Where the records below reach the line containing "(seq (S base)", start transcribing, and end with the line containing "by (rewrite todayCount_day, Hnow;", exactly and with nothing else added.

(Dataset entries)
● ● ● ● ● ● ●

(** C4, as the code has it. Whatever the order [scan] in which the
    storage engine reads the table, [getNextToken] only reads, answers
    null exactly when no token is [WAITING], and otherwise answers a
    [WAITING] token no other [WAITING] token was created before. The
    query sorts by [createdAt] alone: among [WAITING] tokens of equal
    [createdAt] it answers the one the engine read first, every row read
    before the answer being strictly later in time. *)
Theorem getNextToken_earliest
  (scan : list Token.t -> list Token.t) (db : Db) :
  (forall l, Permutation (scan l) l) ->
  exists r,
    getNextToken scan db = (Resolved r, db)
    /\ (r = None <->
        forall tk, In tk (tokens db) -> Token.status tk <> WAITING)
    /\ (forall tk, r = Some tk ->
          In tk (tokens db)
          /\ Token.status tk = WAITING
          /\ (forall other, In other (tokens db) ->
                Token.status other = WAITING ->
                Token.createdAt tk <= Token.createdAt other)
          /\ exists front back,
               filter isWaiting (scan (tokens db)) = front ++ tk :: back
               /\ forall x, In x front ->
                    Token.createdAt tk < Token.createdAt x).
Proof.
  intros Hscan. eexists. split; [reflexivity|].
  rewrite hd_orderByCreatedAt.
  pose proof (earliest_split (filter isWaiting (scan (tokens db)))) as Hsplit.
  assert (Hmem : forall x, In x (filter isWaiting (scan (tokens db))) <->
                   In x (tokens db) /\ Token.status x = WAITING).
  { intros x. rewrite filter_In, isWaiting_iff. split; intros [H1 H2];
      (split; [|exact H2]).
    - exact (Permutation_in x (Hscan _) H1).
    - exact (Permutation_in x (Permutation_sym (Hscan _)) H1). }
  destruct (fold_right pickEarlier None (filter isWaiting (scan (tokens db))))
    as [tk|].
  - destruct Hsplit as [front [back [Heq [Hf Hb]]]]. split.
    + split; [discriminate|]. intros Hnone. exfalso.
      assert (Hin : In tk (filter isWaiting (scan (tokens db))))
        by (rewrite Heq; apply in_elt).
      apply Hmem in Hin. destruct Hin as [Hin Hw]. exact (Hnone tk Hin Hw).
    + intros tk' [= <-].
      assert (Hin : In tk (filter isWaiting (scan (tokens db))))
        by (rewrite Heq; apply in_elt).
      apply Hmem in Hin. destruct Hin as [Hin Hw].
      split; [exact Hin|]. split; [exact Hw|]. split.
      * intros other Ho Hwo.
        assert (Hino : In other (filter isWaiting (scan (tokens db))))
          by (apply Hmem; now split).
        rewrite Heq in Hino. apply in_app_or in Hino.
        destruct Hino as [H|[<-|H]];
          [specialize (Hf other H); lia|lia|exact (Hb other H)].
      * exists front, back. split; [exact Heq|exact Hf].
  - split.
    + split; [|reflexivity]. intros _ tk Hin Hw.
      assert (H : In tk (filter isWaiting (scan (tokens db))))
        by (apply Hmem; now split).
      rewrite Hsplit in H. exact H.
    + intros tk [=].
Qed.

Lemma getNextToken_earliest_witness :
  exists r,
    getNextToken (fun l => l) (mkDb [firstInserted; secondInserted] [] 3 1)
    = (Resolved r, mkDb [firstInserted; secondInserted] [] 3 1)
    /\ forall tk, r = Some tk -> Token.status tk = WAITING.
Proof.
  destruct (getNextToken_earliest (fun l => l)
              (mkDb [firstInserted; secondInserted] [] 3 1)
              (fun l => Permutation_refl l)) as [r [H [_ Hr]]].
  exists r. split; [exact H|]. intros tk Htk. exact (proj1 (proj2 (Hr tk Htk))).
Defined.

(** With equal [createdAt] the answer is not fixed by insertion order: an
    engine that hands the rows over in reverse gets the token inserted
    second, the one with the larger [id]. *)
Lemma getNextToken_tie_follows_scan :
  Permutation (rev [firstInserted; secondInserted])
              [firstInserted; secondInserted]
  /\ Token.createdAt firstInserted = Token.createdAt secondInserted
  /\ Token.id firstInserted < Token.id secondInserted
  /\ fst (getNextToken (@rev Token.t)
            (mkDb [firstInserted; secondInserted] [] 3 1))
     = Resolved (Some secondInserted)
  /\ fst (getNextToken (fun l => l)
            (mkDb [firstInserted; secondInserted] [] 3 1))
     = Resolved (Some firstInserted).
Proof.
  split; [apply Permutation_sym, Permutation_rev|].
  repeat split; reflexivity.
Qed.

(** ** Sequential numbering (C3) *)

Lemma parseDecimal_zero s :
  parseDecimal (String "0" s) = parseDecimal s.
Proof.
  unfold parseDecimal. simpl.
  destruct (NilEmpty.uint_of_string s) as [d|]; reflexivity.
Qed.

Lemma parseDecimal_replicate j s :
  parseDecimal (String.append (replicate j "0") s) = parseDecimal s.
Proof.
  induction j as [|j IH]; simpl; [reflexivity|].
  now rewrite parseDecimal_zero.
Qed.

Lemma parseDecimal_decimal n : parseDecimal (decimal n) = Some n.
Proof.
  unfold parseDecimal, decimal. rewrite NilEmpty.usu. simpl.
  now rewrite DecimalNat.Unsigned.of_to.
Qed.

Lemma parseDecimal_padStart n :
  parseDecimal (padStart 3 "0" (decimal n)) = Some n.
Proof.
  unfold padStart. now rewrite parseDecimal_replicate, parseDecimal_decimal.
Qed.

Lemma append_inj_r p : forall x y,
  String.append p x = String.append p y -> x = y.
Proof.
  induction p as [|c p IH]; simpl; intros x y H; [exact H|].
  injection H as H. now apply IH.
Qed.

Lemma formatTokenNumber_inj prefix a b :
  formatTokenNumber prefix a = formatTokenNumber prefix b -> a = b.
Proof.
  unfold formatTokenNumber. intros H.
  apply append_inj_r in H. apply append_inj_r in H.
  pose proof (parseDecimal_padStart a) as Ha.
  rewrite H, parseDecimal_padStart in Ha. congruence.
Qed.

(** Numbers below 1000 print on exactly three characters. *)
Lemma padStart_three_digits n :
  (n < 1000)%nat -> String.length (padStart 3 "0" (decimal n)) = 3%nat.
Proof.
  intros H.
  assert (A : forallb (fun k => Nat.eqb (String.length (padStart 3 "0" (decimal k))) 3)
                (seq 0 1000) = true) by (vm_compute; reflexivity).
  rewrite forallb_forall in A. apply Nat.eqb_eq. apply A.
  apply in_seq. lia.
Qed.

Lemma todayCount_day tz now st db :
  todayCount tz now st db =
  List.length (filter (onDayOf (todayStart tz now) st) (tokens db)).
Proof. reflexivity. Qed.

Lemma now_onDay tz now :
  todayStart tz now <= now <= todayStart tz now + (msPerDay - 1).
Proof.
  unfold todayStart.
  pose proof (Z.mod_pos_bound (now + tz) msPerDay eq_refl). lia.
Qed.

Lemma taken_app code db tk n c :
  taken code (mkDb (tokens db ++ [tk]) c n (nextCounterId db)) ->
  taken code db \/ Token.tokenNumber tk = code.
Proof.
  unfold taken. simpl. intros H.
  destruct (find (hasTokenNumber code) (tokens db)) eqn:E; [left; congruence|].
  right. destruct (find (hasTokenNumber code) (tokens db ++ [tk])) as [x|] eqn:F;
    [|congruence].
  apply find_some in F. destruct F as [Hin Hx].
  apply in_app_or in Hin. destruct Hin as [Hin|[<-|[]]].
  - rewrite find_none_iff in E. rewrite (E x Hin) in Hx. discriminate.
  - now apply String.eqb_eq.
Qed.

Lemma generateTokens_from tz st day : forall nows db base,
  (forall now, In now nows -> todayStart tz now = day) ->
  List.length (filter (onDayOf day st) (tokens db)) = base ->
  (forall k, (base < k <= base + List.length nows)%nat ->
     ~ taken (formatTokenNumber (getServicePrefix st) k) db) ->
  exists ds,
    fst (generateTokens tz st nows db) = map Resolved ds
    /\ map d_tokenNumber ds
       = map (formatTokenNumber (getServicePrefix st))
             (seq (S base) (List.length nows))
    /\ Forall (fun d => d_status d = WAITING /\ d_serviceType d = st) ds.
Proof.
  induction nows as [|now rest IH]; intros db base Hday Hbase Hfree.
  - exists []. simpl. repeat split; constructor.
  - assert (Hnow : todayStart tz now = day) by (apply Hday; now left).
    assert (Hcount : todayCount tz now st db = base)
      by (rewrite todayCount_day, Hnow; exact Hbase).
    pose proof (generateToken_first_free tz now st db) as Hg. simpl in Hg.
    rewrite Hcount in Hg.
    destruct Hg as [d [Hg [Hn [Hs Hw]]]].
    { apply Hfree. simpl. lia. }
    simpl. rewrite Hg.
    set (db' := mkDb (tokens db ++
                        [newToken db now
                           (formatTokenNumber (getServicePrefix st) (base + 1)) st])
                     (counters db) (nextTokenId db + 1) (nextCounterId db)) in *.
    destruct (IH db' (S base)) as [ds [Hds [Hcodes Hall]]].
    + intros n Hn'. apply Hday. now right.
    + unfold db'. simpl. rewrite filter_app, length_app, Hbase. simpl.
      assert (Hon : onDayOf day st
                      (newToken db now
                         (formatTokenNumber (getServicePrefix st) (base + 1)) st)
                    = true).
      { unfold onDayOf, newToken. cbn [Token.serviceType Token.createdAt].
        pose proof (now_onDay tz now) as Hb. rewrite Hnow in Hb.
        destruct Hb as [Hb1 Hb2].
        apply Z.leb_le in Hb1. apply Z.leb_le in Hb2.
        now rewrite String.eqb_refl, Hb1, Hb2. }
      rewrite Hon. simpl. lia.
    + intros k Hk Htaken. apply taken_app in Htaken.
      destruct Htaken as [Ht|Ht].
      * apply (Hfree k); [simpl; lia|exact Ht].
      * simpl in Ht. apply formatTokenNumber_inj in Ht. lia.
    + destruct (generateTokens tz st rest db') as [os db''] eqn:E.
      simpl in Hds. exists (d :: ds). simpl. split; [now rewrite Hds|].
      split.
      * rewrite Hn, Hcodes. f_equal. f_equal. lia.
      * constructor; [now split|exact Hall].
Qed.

● ● ● ● ● ● ●

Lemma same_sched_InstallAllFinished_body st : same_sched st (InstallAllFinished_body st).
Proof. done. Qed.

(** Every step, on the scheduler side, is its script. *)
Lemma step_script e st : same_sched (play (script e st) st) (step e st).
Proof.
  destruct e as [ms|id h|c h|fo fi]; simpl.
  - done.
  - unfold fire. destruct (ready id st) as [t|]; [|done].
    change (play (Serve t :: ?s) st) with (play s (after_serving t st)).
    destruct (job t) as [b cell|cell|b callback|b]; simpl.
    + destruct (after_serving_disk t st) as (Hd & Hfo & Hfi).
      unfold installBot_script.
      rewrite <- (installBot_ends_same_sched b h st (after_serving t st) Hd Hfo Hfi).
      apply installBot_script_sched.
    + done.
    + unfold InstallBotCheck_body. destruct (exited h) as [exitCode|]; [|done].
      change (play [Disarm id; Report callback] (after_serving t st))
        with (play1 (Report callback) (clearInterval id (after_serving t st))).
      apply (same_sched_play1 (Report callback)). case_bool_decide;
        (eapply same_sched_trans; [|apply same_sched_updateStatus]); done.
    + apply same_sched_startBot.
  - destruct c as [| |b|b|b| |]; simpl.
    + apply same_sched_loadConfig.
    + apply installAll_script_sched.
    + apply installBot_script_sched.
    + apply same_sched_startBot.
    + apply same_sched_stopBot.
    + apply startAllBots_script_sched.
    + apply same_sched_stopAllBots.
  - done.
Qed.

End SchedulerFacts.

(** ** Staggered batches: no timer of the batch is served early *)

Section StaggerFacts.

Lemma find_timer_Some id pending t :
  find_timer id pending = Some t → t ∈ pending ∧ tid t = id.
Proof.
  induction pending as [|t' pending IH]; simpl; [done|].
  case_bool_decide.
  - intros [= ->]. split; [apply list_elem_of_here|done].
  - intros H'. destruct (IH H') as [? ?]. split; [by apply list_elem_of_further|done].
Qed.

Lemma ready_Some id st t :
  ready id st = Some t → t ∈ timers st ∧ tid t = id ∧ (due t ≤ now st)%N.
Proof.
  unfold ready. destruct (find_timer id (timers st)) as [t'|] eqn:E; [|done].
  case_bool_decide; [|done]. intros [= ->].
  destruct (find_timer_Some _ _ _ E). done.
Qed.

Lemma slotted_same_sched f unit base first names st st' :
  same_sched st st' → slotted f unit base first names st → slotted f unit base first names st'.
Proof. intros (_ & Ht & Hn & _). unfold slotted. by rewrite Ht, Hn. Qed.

● ● ● ● ● ● ●

**WRITTEN SOLUTION**
             (seq (S base) (List.length nows))
    /\ Forall (fun d => d_status d = WAITING /\ d_serviceType d = st) ds.
Proof.
  induction nows as [|now rest IH]; intros db base Hday Hbase Hfree.
  - exists []. simpl. repeat split; constructor.
  - assert (Hnow : todayStart tz now = day) by (apply Hday; now left).
    assert (Hcount : todayCount tz now st db = base)
      by (rewrite todayCount_day, Hnow; exact Hbase).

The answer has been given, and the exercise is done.